Task objective. The lines to find are those in the entries that hold the word "length"; copy every one of them.

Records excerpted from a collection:
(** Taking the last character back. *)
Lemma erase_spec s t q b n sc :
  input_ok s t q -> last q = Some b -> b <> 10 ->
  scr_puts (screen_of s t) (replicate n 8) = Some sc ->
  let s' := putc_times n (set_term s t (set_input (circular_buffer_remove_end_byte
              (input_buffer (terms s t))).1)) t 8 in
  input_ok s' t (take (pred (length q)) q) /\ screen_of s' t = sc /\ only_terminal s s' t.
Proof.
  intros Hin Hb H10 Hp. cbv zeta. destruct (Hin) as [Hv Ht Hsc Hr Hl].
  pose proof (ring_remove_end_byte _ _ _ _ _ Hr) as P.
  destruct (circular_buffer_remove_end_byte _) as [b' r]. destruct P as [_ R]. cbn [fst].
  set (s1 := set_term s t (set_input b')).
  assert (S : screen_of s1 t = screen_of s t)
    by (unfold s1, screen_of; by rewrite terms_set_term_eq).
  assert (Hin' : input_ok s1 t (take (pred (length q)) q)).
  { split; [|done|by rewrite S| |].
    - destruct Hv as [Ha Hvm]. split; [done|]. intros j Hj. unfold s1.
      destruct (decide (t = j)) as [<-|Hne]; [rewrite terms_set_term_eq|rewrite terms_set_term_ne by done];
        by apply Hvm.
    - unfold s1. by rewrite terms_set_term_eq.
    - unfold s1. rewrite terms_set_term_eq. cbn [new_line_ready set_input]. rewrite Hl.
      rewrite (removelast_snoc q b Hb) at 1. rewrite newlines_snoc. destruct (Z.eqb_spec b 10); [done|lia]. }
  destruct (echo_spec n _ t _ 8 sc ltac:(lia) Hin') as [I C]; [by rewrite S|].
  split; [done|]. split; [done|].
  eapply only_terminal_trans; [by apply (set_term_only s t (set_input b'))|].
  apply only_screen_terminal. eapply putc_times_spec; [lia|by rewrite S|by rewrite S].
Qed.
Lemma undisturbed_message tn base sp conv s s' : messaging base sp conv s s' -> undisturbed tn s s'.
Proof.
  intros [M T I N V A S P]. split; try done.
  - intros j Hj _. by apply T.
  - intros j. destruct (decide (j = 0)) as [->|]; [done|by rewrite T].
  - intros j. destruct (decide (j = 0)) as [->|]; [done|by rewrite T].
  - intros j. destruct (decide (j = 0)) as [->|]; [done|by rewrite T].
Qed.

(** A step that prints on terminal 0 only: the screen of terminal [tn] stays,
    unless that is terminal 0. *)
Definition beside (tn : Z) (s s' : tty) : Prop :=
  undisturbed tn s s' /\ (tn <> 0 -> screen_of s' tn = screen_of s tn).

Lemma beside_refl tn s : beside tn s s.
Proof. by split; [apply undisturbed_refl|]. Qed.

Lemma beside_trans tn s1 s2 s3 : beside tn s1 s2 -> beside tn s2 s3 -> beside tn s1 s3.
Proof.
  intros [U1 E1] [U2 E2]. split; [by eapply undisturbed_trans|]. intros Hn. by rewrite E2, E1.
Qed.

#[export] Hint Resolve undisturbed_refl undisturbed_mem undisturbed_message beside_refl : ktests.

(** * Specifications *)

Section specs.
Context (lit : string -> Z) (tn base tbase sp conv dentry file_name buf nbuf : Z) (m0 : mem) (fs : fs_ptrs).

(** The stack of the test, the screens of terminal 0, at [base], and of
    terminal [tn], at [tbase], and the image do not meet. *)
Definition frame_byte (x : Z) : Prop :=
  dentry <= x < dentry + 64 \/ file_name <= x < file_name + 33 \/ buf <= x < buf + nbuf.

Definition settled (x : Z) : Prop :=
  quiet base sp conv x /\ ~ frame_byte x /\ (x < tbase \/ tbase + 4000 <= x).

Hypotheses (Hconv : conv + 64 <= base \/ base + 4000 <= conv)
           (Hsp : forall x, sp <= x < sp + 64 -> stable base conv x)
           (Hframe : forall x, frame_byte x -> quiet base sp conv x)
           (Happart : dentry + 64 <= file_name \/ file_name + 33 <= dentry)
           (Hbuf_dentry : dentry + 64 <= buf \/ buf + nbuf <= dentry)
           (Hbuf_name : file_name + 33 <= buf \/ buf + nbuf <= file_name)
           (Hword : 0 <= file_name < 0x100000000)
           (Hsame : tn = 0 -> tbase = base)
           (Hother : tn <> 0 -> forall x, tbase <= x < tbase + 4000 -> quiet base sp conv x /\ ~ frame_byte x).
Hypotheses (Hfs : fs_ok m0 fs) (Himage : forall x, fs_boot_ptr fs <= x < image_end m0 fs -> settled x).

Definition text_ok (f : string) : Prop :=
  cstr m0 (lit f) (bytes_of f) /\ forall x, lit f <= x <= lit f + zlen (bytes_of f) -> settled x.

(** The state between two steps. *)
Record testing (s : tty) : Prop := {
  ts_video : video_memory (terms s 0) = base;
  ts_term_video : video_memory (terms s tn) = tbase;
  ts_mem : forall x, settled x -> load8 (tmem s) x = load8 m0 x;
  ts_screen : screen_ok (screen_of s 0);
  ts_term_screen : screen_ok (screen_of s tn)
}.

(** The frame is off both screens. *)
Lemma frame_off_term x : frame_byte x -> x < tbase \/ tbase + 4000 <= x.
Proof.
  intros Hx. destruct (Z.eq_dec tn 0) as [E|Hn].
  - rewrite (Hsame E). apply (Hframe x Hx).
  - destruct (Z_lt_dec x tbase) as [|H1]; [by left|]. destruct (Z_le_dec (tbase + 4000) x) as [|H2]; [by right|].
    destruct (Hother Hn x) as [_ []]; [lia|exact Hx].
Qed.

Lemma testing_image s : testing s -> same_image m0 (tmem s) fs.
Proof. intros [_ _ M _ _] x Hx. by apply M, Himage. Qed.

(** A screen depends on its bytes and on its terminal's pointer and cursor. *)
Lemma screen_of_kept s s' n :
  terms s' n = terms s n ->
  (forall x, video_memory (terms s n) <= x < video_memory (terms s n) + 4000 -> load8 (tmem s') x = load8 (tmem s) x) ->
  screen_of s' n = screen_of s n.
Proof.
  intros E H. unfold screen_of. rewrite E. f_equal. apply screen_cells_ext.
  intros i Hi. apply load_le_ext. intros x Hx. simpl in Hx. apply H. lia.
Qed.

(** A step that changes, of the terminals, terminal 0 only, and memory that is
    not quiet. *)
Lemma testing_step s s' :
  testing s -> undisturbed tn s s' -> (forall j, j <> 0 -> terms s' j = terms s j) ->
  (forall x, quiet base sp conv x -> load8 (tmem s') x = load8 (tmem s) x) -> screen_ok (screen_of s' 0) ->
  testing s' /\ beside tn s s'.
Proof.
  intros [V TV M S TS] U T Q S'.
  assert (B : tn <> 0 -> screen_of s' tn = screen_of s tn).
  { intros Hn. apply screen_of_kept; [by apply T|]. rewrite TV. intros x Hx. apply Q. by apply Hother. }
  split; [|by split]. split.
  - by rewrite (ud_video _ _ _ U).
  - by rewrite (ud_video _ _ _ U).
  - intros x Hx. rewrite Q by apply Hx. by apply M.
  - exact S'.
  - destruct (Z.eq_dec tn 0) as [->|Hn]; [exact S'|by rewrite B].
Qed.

Solved problem.
  input_ok s' t (take (pred (length q)) q) /\ screen_of s' t = sc /\ only_terminal s s' t.
  assert (Hin' : input_ok s1 t (take (pred (length q)) q)).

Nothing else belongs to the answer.